### Requirement
After finding the line with "member (member request" in the entries below, retype exactly each line from there through the line with "eq_refl eq_refl) as", including that final line.

(Stored data entries)
++++++++++++++++++++
(** X6. Every result of the dispatcher that is not an object with an
    [error] property ([undefined], [null], booleans, numbers, strings,
    arrays, objects without that key) is sent as
    [{ ok: true, result: <it> }]. *)
Theorem plain_result_is_reported_as_success :
  forall E data request st result,
    JSON_parse E data = Return request ->
    fst (executeCommand E request (logged_input E request st))
    = Return result ->
    (forall fields, result = VObj fields ->
                    lookup (lit "error") fields = None) ->
    socket (snd (on_data E data st))
    = socket st
      ++ [SocketWrite
            (JSON_stringify E
               (obj [field "ok" (VBool true); field "result" result]));
          SocketEnd].
Proof.
  intros E data request st result Hparse Hret Hplain.
  rewrite (on_data_returned E data request st result Hparse Hret).
  rewrite (response_for_plain result Hplain); reflexivity.
Qed.

(** The code [null] completes with [null], which is no failure. *)
Lemma plain_result_witness :
  JSON_parse second_env EVAL_NULL = Return (eval_request (lit "null"))
  /\ fst (executeCommand second_env (eval_request (lit "null"))
            (logged_input second_env (eval_request (lit "null"))
               initial_state))
     = Return VNull
  /\ (forall fields, VNull = VObj fields ->
                     lookup (lit "error") fields = None)
  /\ socket (snd (on_data second_env EVAL_NULL initial_state))
     = [SocketWrite (dq "{'ok':true,'result':null}"); SocketEnd].
Proof.
  assert (Hp : forall fields, VNull = VObj fields ->
                              lookup (lit "error") fields = None)
    by (intros fields H; discriminate H).
  split; [reflexivity | split; [reflexivity | split; [exact Hp|]]].
  rewrite (plain_result_is_reported_as_success
             second_env EVAL_NULL (eval_request (lit "null")) initial_state
             VNull eq_refl eq_refl Hp).
  reflexivity.
Defined.

(** ** The console of [eval] *)

Lemma forEach_appendLine {A} (l : list A) (f : A -> jsstring) st :
  forEach l (fun x => appendLine (f x)) st
  = (Return tt,
     {| subscribers := subscribers st;
        outputHistory := append_all (outputHistory st) (map f l);
        channel := channel st ++ map f l;
        effects := effects st;
        socket := socket st |}).
Proof.
  revert st; induction l as [|x l IH]; intros st; cbn [forEach map].
  - cbn [append_all fold_left]; rewrite app_nil_r; destruct st; reflexivity.
  - unfold bind; cbn [appendLine]; rewrite IH; cbn.
    rewrite <- app_assoc; reflexivity.
Qed.

(** X7. What the code run by [eval] prints through [console.log],
    [console.error] and [console.warn] is appended to the output history,
    one line per call and in the order of the calls, whether the code
    then returns or throws; the subscriber set is not touched. *)
Theorem eval_console_lines_reach_the_history :
  forall E request source st,
    member request "method" = str "eval" ->
    member (member request "params") "code" = VStr source ->
    let run := run_async_function E (eval_body source) in
    let st' := snd (executeCommand E request st) in
    fst (executeCommand E request st) = snd run
    /\ outputHistory st'
       = append_all (outputHistory st) (map (evalConsole E) (fst run))
    /\ channel st' = channel st ++ map (evalConsole E) (fst run)
    /\ subscribers st' = subscribers st.
Proof.
  intros E request source st Hmethod Hcode run st'; subst st'.
  rewrite executeCommand_eval by exact Hmethod.
  destruct (member_str_object _ _ _ Hcode) as [fields Hparams].
  rewrite Hparams in *.
  unfold case_eval, read; rewrite Hcode.
  cbv [bind ret call_trim]; fold (eval_body source); fold run.
  rewrite forEach_appendLine.
  repeat split.
Qed.

(** Code that logs 1 and then throws 2: the line is in the history. *)
Lemma eval_console_witness :
  member (eval_request (lit "console.log(1); throw 2;")) "method" = str "eval"
  /\ member (member (eval_request (lit "console.log(1); throw 2;")) "params")
       "code"
     = VStr (lit "console.log(1); throw 2;")
  /\ fst (executeCommand second_env
            (eval_request (lit "console.log(1); throw 2;")) initial_state)
     = Throw (ThrownValue (VNum 2))
  /\ outputHistory
       (snd (executeCommand second_env
               (eval_request (lit "console.log(1); throw 2;")) initial_state))
     = [lit "[eval] 1"].
Proof.
  split; [reflexivity | split; [reflexivity|]].
  destruct (eval_console_lines_reach_the_history
              second_env (eval_request (lit "console.log(1); throw 2;"))
              (lit "console.log(1); throw 2;") initial_state
              eq_refl eq_refl) as [Hr [Hh _]].
  split; [rewrite Hr | rewrite Hh]; reflexivity.
Defined.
++++++++++++++++++++
### Solution to the exercise
    member (member request "params") "code" = VStr source ->
    let run := run_async_function E (eval_body source) in
    let st' := snd (executeCommand E request st) in
    fst (executeCommand E request st) = snd run
    /\ outputHistory st'
       = append_all (outputHistory st) (map (evalConsole E) (fst run))
    /\ channel st' = channel st ++ map (evalConsole E) (fst run)
    /\ subscribers st' = subscribers st.
Proof.
  intros E request source st Hmethod Hcode run st'; subst st'.
  rewrite executeCommand_eval by exact Hmethod.
  destruct (member_str_object _ _ _ Hcode) as [fields Hparams].
  rewrite Hparams in *.
  unfold case_eval, read; rewrite Hcode.
  cbv [bind ret call_trim]; fold (eval_body source); fold run.
  rewrite forEach_appendLine.
  repeat split.
Qed.

(** Code that logs 1 and then throws 2: the line is in the history. *)
Lemma eval_console_witness :
  member (eval_request (lit "console.log(1); throw 2;")) "method" = str "eval"
  /\ member (member (eval_request (lit "console.log(1); throw 2;")) "params")
       "code"
     = VStr (lit "console.log(1); throw 2;")
  /\ fst (executeCommand second_env
            (eval_request (lit "console.log(1); throw 2;")) initial_state)
     = Throw (ThrownValue (VNum 2))
  /\ outputHistory
       (snd (executeCommand second_env
               (eval_request (lit "console.log(1); throw 2;")) initial_state))
     = [lit "[eval] 1"].
Proof.
  split; [reflexivity | split; [reflexivity|]].
  destruct (eval_console_lines_reach_the_history
              second_env (eval_request (lit "console.log(1); throw 2;"))
              (lit "console.log(1); throw 2;") initial_state
              eq_refl eq_refl) as [Hr [Hh _]].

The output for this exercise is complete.